---------- DATASET RECORDS
(** * http-swagger: the configuration builder of [swagger_config.go]

    The package holds one record, [Config], one constructor, [newConfig],
    and nineteen functional options.  An option is a closure of Go type
    [func(c *Config)]: it receives the address of the record under
    construction and assigns one field.  Here the record is threaded
    explicitly: an option maps the record before the call to the record
    after it, inside a small error monad that accounts for the two run-time
    panics the statements of the package can raise in Go (a slice index out
    of range, an assignment into a nil map). *)

From stdpp Require Import base option list strings countable gmap fin_maps.
From Stdlib Require Import ZArith.

Open Scope Z_scope.
Open Scope string_scope.
Open Scope list_scope.

(** ** Run-time panics and the monad that carries them *)

Inductive panic : Type :=
| IndexOutOfRange (index len : nat)
| AssignToNilMap.

Inductive result (A : Type) : Type :=
| Ok (a : A)
| Panic (p : panic).

Arguments Ok {A} a.
Arguments Panic {A} p.

#[global] Instance result_ret : MRet result := @Ok.

#[global] Instance result_bind : MBind result := fun A B f r =>
  match r with
  | Ok a => f a
  | Panic p => Panic p
  end.
Definition nosql_clear {Store : Type} (self : AzureCosmosDBNoSqlSemanticCache)
    (kwargs : dict) : action (NoSqlWorld Store) unit :=
  act llm_string <- lift (do v <- dict_getitem kwargs "llm_string";
                          match v with
                          | VStr s => Ok s
                          | _ => Raise (AttributeError "encode")
                          end);
  fun w =>
    let cache_name := _cache_name llm_string in
    match nosql_cache_dict w !! cache_name with
    | Some _ => delete_database (nosql_database_name self) w
    | None => (Ok tt, w)
    end.

End Cache.

(* ===================================================================== *)
(** ** azuresearch.py *)
(* ===================================================================== *)

Module AzureSearch.

(** The field names, read from the environment when the module loads. *)
Class FieldNames : Type := {
  FIELDS_ID : string;
  FIELDS_CONTENT : string;
  FIELDS_CONTENT_VECTOR : string;
  FIELDS_METADATA : string
}.

(** The names used when the environment sets none. *)
Definition default_field_names : FieldNames :=
  {| FIELDS_ID := "id";
     FIELDS_CONTENT := "content";
     FIELDS_CONTENT_VECTOR := "content_vector";
     FIELDS_METADATA := "metadata" |}.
--------------------
**TASK REQUIREMENTS:**
Reproduce the entries exactly, but only from their first line to the line holding "construction and assigns", with that last line kept.

**EXERCISE OUTPUT:**
(** * http-swagger: the configuration builder of [swagger_config.go]

    The package holds one record, [Config], one constructor, [newConfig],
    and nineteen functional options.  An option is a closure of Go type
    [func(c *Config)]: it receives the address of the record under
    construction and assigns one field.  Here the record is threaded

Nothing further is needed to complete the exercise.